Chickaloon first appeared on the 1930 U.S. Census as an unincorporated village. It appeared again on the 1940 & 1960 censuses, but was not returned separately in 1950, 1970 & 1980. It returned again beginning in 1990, when it was made a census-designated place.

As of the census of 2000, there were 213 people, 87 households, and 58 families residing in the CDP. The population density was 2.7 PD/sqmi. There were 208 housing units at an average density of 2.6 /sqmi. The racial makeup of the CDP was 77.93% White, 1.41% Black or African American, 15.49% Native American, 0.94% Asian, 0.00% Pacific Islander, 1.88% from other races, and 2.35% from two or more races. 1.41% of the population were Hispanic or Latino of any race.

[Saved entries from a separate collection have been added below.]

Lemma ServerForm_typed f current s : ServerForm_validate f current = Ok s -> server_typed current f s.
Proof.
  unfold ServerForm_validate. intros ([[[secret endpoint] clients] enabled] & Hbase & Hv)%bind_ok.
  cbv zeta in Hv. apply bind_ok in Hv as (? & _ & Hv).
  apply bind_ok in Hv as (token & ->%form_token_typed & [= <-]). split_and!; [done..|]. cbn.
  unfold ServerForm_base in Hbase. destruct (sf_identity f) as [c|].
  - apply bind_ok in Hbase as ([s0 e0] & Hr%Identity_typed & [= <- <- <- <-]). done.
  - destruct current as [old|]; [|done]. injection Hbase as <- <- <- <-. by exists old.
Qed.
End typed.

(** [x] is in the list and the entries of other ids are as before. *)
Definition stored {A} (id : A -> bytes) (x : A) (l l' : list A) : Prop :=
  x ∈ l' /\ forall y, id y <> id x -> y ∈ l' <-> y ∈ l.

Lemma insert_stored {A} (id : A -> bytes) (x y : A) (l : list A) pos :
  l !! pos = Some y -> id y = id x -> stored id x l (<[pos := x]> l).
Proof.
  intros Hpos Hid. pose proof (lookup_lt_Some _ _ _ Hpos) as Hlt.
  rewrite (insert_take_drop l pos x) by done. split; [set_solver|]. intros z Hz.
  rewrite <- (take_drop_middle l pos y Hpos) at 3. rewrite !elem_of_app, !elem_of_cons.
  split; intros [?|[->|?]]; auto; by destruct Hz.
Qed.

Lemma upsert_stored {A} (id : A -> bytes) (x : A) (l : list A) : stored id x l (upsert id x l).
Proof.
  unfold upsert. destruct (list_find _ l) as [[pos y]|] eqn:E.
  - apply list_find_Some in E as (Hpos & Hid & _). by eapply insert_stored.
  - split; [set_solver|]. intros z Hz. rewrite elem_of_app, list_elem_of_singleton. naive_solver.
Qed.

(** ** What an offered message does *)

Lemma is_ok_bind_ext {E A B C} (r : result E A) (f : A -> result E B) (g : A -> result E C) :
  (forall x, is_ok (f x) = is_ok (g x)) -> is_ok (r ≫= f) = is_ok (r ≫= g).
Proof. intros Hfg. destruct r; [apply Hfg|done]. Qed.

Ltac same_checks := repeat (apply is_ok_bind_ext; intros ?); done.

Section effects.
Context `{SafeBox} `{Json (gmap bytes bytes)} (data_local_dir : option bytes).
Context `{Json StoreDoc} `{Json DevDoc} {PK : PublicKeys} `{Json Value}.
Context {KP : KeyPairs} {ID : Identities} {NA : IpNetworkApi}.
Context (error_text : StoreError -> bytes) (windows : bool).
Context (rule_text : RuleError -> bytes) (now : Z) (version fresh : bytes).

Abbreviation handle := (update data_local_dir error_text windows).
Abbreviation saving := (persist_store data_local_dir error_text).

(** The drawn id plays no part in a validation. *)
Lemma profile_check f i ps ks : is_ok (ProfileForm_validate f i ps ks) = is_ok (ProfileForm_validate f fresh ps ks).
Proof. unfold ProfileForm_validate. cbv zeta. same_checks. Qed.

Lemma key_check f i ks : is_ok (KeyForm_validate f i ks) = is_ok (KeyForm_validate f fresh ks).
Proof. unfold KeyForm_validate. cbv zeta. same_checks. Qed.

Lemma forward_check f i ps : is_ok (ForwardForm_validate f i ps) = is_ok (ForwardForm_validate f fresh ps).
Proof. unfold ForwardForm_validate. same_checks. Qed.

(** Saving changes no form but the notice, and no data. *)
Lemma saving_forms {A} (get : Forms -> A) an d :
  (forall t F, get (put_notice t F) = get F) -> get (app_forms (saving an d)) = get (app_forms d).
Proof.
  intros Hget. unfold persist_store. destruct (store_reset (d_app d)); [done|].
  destruct (saved _ _ _) as [[[]|e] m]; [done|]. cbn. apply Hget.
Qed.

Lemma notice_forms {A} (get : Forms -> A) t d :
  (forall t F, get (put_notice t F) = get F) -> get (app_forms (notice_unless_told t d)) = get (app_forms d).
Proof. intros Hget. unfold notice_unless_told. case_bool_decide; [apply Hget|done]. Qed.

Lemma resume_forms an d : app_forms (resume_server an d) = app_forms d.
Proof. unfold resume_server. destruct (app_server d); [|done]. by destruct (_ && _ && _). Qed.

Lemma save_keeps_data an d : data (saving an d) = data d.
Proof. apply persist_frame. Qed.

Lemma notice_data t d : data (notice_unless_told t d) = data d.
Proof. unfold notice_unless_told. by case_bool_decide. Qed.
Definition ethAlt : Idea.t :=
  {| Idea.id := "eth-alt";
     Idea.tag := "PAIRS TRADE";
     Idea.category := "Relative Value";
     Idea.edge := "+1.2%";
     Idea.conviction := "Medium";
     Idea.title := "Long ETH vs altcoin hype basket";
     Idea.summary :=
       "AI detects heavy altcoin narrative rotations while ETH remains liquidity anchor. Long ETH / short small alt basket.";
     Idea.horizon := "1–3d";
     Idea.risk := "Avoid overweighting single-name shorts. Maintain diversified hedge." |}.

Definition riskWarning : Idea.t :=
  {| Idea.id := "risk-warning";
     Idea.tag := "RISK WATCH";
     Idea.category := "Risk Management";
     Idea.edge := "Protect PnL";
     Idea.conviction := "High";
     Idea.title := "Tighten exposure under stressed conditions";
     Idea.summary :=
       "Volatility or liquidity stress detected by macro engine. Reduce exposure & tighten stops.";
     Idea.horizon := "Current session";
     Idea.risk := "High risk of chop or liquidation cascades in thin conditions." |}.

(** The idea pushed by the callback of [forEach] for item [n] at index [idx].
    The edge is formatted from the value of [r * 2 + 0.5]: the rounding of
    the double operations is not modelled. *)
Definition newsIdea (rnd : nat -> Q) (n : News.item) (idx : nat) : Idea.t :=
  {| Idea.id := "news-idea-" ++ Num.decimal (N.of_nat idx);
     Idea.tag :=
       if (News.sentiment n =? "Bullish")%string then "MOMO LONG"
       else if (News.sentiment n =? "Bearish")%string then "MOMO SHORT"
       else "THEME IDEA";
     Idea.category := "Narrative";
     Idea.edge := Num.toFixed numberToString 1 (rnd idx * 2 + (1 # 2))%Q ++ "%";
     Idea.conviction := if Nat.even idx then "Medium" else "Low";
     Idea.title :=
       "Play " ++ News.source n ++ " narrative on " ++ News.sentiment n ++ " flow";
     Idea.summary := substring 0 120 (JS.or_str (News.summary n) "") ++ "...";
     Idea.horizon := "6–18h";
     Idea.risk := "News-driven trade. Tight stops recommended." |}.

Definition noEdge : Idea.t :=
  {| Idea.id := "no-edge";
     Idea.tag := "NO STRONG EDGE";
     Idea.category := "Neutral";
     Idea.edge := "Flat";
     Idea.conviction := "Low";
     Idea.title := "No high-probability setups detected";
     Idea.summary :=
       "Macro + news signals do not align. AI recommends waiting for clearer asymmetry.";
     Idea.horizon := "Wait";
     Idea.risk := "Avoid forcing trades in low-edge environments." |}.

(** [l.forEach((n, idx) => ideas.push(...))] from index [idx] on. *)
Fixpoint pushNewsIdeas (rnd : nat -> Q) (idx : nat) (l : list News.item)
    (ideas : list Idea.t) : list Idea.t :=
  match l with
  | [] => ideas
  | n :: rest => pushNewsIdeas rnd (S idx) rest (push ideas (newsIdea rnd n idx))
  end.

Definition highImpactOf (liveNews : list News.item) : list News.item :=
  let topNews := firstn 50 liveNews in
  List.filter (fun n => (News.impact n =? "High")%string) topNews.

(** Step 1: the directional BTC idea. *)
Definition directionalStep (macro : Macro) (highImpact : list News.item)
    (ideas : list Idea.t) : list Idea.t :=
  let bullish := List.filter (fun n => (News.sentiment n =? "Bullish")%string) highImpact in
  let bearish := List.filter (fun n => (News.sentiment n =? "Bearish")%string) highImpact in
  if JS.includes "Bull" (trendLabel macro) then
    push ideas (longBtc (if (length bearish <? length bullish)%nat then "High" else "Medium"))
  else if JS.includes "Bear" (trendLabel macro) then
    push ideas (shortBtc (if (length bullish <=? length bearish)%nat then "High" else "Medium"))
  else ideas.

(** Step 2: the relative value play. *)
Definition relativeValueStep (highImpact : list News.item) (ideas : list Idea.t) : list Idea.t :=
  let altFlow :=
    List.filter (fun n => (News.source n =? "Cointelegraph")%string
                          || (News.source n =? "Coindesk")%string) highImpact in
  if (0 <? length altFlow)%nat then push ideas ethAlt else ideas.

(** Step 3: the risk regime warning. *)
Definition riskStep (macro : Macro) (ideas : list Idea.t) : list Idea.t :=
  if (volaLabel macro =? "High Stress")%string || (liqLabel macro =? "Thinner")%string
  then push ideas riskWarning else ideas.

(** The extra ideas from the first five high-impact items. *)
Definition narrativeStep (rnd : nat -> Q) (highImpact : list News.item)
    (ideas : list Idea.t) : list Idea.t :=
  pushNewsIdeas rnd 0 (firstn 5 highImpact) ideas.

(** Step 4: the fallback. *)
Definition fallbackStep (ideas : list Idea.t) : list Idea.t :=
  if (length ideas =? 0)%nat then push ideas noEdge else ideas.

(** The ideas before the fallback step. *)
Definition ruleIdeas (rnd : nat -> Q) (macro : Macro) (liveNews : list News.item) : list Idea.t :=
  let highImpact := highImpactOf liveNews in
  let ideas := [] in
  let ideas := directionalStep macro highImpact ideas in
  let ideas := relativeValueStep highImpact ideas in
  let ideas := riskStep macro ideas in
  narrativeStep rnd highImpact ideas.

(** The body of the effect behind its guard. *)
Definition buildIdeas (rnd : nat -> Q) (macro : Macro) (liveNews : list News.item) : list Idea.t :=
  fallbackStep (ruleIdeas rnd macro liveNews).

(** The effect; the result is the argument of [setTradeIdeas]. *)
Definition tradeIdeaEngine (rnd : nat -> Q) (macro : Macro) (liveNews : list News.item)
    : option (list Idea.t) :=
  match liveNews with
  | [] => None
  | _ => Some (buildIdeas rnd macro liveNews)
  end.

End Pipeline.

(** ** [loadMacro] on IEEE 754 doubles (App.tsx, lines 191-254)

    [macroOf] above reads a number as its value and adds exactly.  The
    engine works on doubles: [btcChg + ethChg], [(...) / 2] and
    [btcVol + ethVol] round to the nearest double and can overflow, and the
    comparisons are those of doubles.  Here the same lines are given on
    binary64 numbers, with the operations of [SpecFloat] at precision 53
    and maximal exponent 1024. *)

Module Float64.

Definition t : Set := spec_float.

Definition prec : Z := 53.
Definition emax : Z := 1024.

(** An integer literal of the source. *)
Definition of_Z (z : Z) : t := binary_normalize prec emax z 0 false.

(** The double [m * 2^e]. *)
Definition of_binary (m e : Z) : t := binary_normalize prec emax m e false.

(** [x + y] *)
Definition add (x y : t) : t := SFadd prec emax x y.

(** [x / y] *)
Definition div (x y : t) : t := SFdiv prec emax x y.

(** [Math.abs(x)] *)
Definition abs (x : t) : t := SFabs x.

(** [x > y] *)
Definition gt (x y : t) : bool := SFltb y x.

(** [x < y] *)
Definition lt (x y : t) : bool := SFltb x y.

(** [Number(x || 0)] where [x] is a number or absent: [0], [-0] and [NaN]
    are falsy. *)
Definition or0 (x : option t) : t :=
  match x with
  | None | Some (S754_zero _) | Some S754_nan => S754_zero false
  | Some v => v
  end.

End Float64.

(** An entry of the answer of the price endpoint, its numbers as doubles. *)
Module Quote64.
Record t := {
  usd_24h_change : option Float64.t;
  usd_24h_vol : option Float64.t
}.
End Quote64.

(** [{}] *)
Definition noQuote64 : Quote64.t :=
  {| Quote64.usd_24h_change := None; Quote64.usd_24h_vol := None |}.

There were 87 households, out of which 31.0% had children under the age of 18 living with them, 58.6% were married couples living together, 3.4% had a female householder with no husband present, and 33.3% were non-families. 25.3% of all households were made up of individuals, and 4.6% had someone living alone who was 65 years of age or older. The average household size was 2.45 and the average family size was 3.00.

In the CDP, the population was spread out, with 25.4% under the age of 18, 3.3% from 18 to 24, 23.0% from 25 to 44, 41.8% from 45 to 64, and 6.6% who were 65 years of age or older. The median age was 44 years. For every 100 females, there were 129.0 males. For every 100 females age 18 and over, there were 120.8 males.

The median income for a household in the CDP was $49,792, and the median income for a family was $49,792. Males had a median income of $41,827 versus $36,607 for females. The per capita income for the CDP was $14,755. None of the families and 2.8% of the population were living below the poverty line.

Historical population
| Census | Pop. | Note | %± |
| 1930 | 28 |  | — |
| 1940 | 11 |  | −60.7% |
| 1960 | 43 |  | — |
| 1990 | 145 |  | — |
| 2000 | 213 |  | 46.9% |
| 2010 | 272 |  | 27.7% |
| 2020 | 254 |  | −6.6% |
U.S. Decennial Census

== Education ==
The Ya Ne Dah Ah School teaches the Ahtna Athabaskan language as a part of its curriculum.

== In popular culture ==
In 2020, the town's school students were featured in an educational segment about Chickaloon and map keys during Molly of Denali episode "By Sled or By Snowshoe."